5. The system of claim 2, wherein the abutment is fabricated from titanium allow and the implant is fabricated from commercially pure titanium.

6. The system of claim 1, wherein the collar is substantially the same height as the radial tab.

7. The system of claim 1, wherein the collar includes five tabs and the socket includes five corresponding grooves.

8. The system of claim 1, wherein the horizontal channel has a bottom surface at an angle to the horizontal plnae.

9. A method of connecting a mating component to an implant, wherein implant has a tip and an opposite cylindrical socket, the socket having an interior surface having a sloped rim surface and a groove with a vertical and horizontal channel, and wherein the mating component has an interface section having a collar having a radial tab, the collar being attached to a conical interface surface, the method comprising;

inserting the interface section in the cylindrical socket such that the radial tab aligns with the vertical channel of the groove;

moving the mating component so the radial tab slides down into the vertical channel; and

turning the mating component so the radial tab slides into the horizontal groove and the sloped rim surface of the implant contacts the conical interface of the mating component to create a seal.

10. The method of claim 9, wherein the mating component is an abutment having a stem and an opposite post.

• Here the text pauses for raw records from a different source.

(** The descending loop of [index_big5_pointer]; below index 0 the counter
    wraps around to an index out of range. *)
Fixpoint big5_scan_down (i : nat) (start_index code_point : Z) : res (option Z) :=
  if Z.of_nat i <? start_index then Ret None
  else
    let* value := at_index s_big5_index i in
    if value =? code_point then Ret (Some (u32 (s_big5_index_first_pointer + Z.of_nat i)))
    else match i with O => Crash | S i => big5_scan_down i start_index code_point end.

(** [index_big5_pointer] *)
Definition index_big5_pointer (code_point : Z) : res (option Z) :=
  let start_index := u32 ((0xA1 - 0x81) * 157 - s_big5_index_first_pointer) in
  if existsb (fun c => c =? code_point) [0x2550; 0x255E; 0x2561; 0x256A; 0x5341; 0x5345] then
    match length s_big5_index with
    | O => Crash
    | S last => big5_scan_down last start_index code_point
    end
  else
    Ret (match find_code_point_from (drop (Z.to_nat start_index) s_big5_index) start_index code_point with
         | Some i => Some (u32 (s_big5_index_first_pointer + i))
         | None => None
         end).

(** The body of the loop of [Big5Encoder::process] *)
Definition big5_item (item : Z) : res (list encoder_event) :=
  if is_ascii item then Ret [on_byte (u8 item)]
  else
    let* pointer := index_big5_pointer item in
    match pointer with
    | None => Ret [on_error item]
    | Some pointer =>
        let lead := pointer / 157 + 0x81 in
        let trail := pointer mod 157 in
        let offset := if trail <? 0x3F then 0x40 else 0x62 in
        Ret [on_byte (u8 lead); on_byte (u8 (trail + offset))]
    end.

(** A [u32] converted to [int] *)
Definition int_of_u32 (z : Z) : Z := if u32 z <? 2 ^ 31 then u32 z else u32 z - 2 ^ 32.

(** [index_gb18030_ranges_pointer] *)
Definition index_gb18030_ranges_pointer (code_point : Z) : res Z :=
  if code_point =? 0xe7c7 then Ret 7457
  else
    let* (_, last_index) := binary_search (fun entry => int_of_u32 (code_point - entry.2)) s_gb18030_ranges in
    let* entry := at_index s_gb18030_ranges last_index in
    let '(pointer_offset, offset) := entry in
    Ret (u32 (u32 (pointer_offset + code_point) - offset)).

(** The body of the loop of [GB18030Encoder::process] *)
Definition gb18030_item (gbk : bool) (item : Z) : res (list encoder_event) :=
  if is_ascii item then Ret [on_byte (u8 item)]
  else if item =? 0xE5E5 then Ret [on_error item]
  else if gbk && (item =? 0x20AC) then Ret [on_byte 0x80]
  else
    match code_point_index s_gb18030_index item with
    | Some pointer =>
        let lead := pointer / 190 + 0x81 in
        let trail := pointer mod 190 in
        let offset := if trail <? 0x3F then 0x40 else 0x41 in
        Ret [on_byte (u8 lead); on_byte (u8 (trail + offset))]
    | None =>
        if gbk then Ret [on_error item]
        else
          let* pointer := index_gb18030_ranges_pointer item in
          let byte1 := pointer / (10 * 126 * 10) in
          let pointer := pointer mod (10 * 126 * 10) in
          let byte2 := pointer / (10 * 126) in
          let pointer := pointer mod (10 * 126) in
          let byte3 := pointer / 10 in
          let byte4 := pointer mod 10 in
          Ret [on_byte (u8 (byte1 + 0x81)); on_byte (u8 (byte2 + 0x30));
               on_byte (u8 (byte3 + 0x81)); on_byte (u8 (byte4 + 0x30))]
    end.

(** The body of the loop of [SingleByteEncoder::process] *)
Definition single_byte_item (m_translation_table : list Z) (code_point : Z) : res (list encoder_event) :=
  if code_point <? 0x80 then Ret [on_byte (u8 code_point)]
  else
    match code_point_index m_translation_table code_point with
    | Some pointer => Ret [on_byte (u8 (pointer + 0x80))]
    | None => Ret [on_error code_point]
    end.

(** [process] of each encoder class *)
Definition process (encoder : Encoder) (input : bytes) : res (list encoder_event) :=
  match encoder with
  | UTF8Encoder => Ret (on_byte <$> input)
  | EUCJPEncoder => process_items euc_jp_item (code_points input)
  | ISO2022JPEncoder => iso_2022_jp_process (code_points input) ASCII
  | ShiftJISEncoder => process_items shift_jis_item (code_points input)
  | EUCKREncoder => process_items euc_kr_item (code_points input)
  | Big5Encoder => process_items big5_item (code_points input)
  | GB18030Encoder gbk => process_items (gb18030_item gbk) (code_points input)
  | SingleByteEncoder index => process_items (single_byte_item (single_byte_index index)) (code_points input)
  end.

End encoders.

(** [isomorphic_encode] *)
Definition isomorphic_encode (input : bytes) : bytes := u8 <$> code_points input.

11. The method of claim 9, wherein the mating component is a driver.

12. The method of claim 9, wherein the mating component is an impression coping.

13. The method of claim 10, wherein the abutment is fabricated from titanium alloy and the implant is fabricated from commercially pure.

14. The method of claim 9, wherein the collar is substantially the same height as the radial tab.

15. The method of claim 9, wherein the collar includes five tabs and the socket includes five corresponding grooves.

16. The method of claim 9, wherein the horizontal channel has a bottom surface at an angle to the horizontal plane.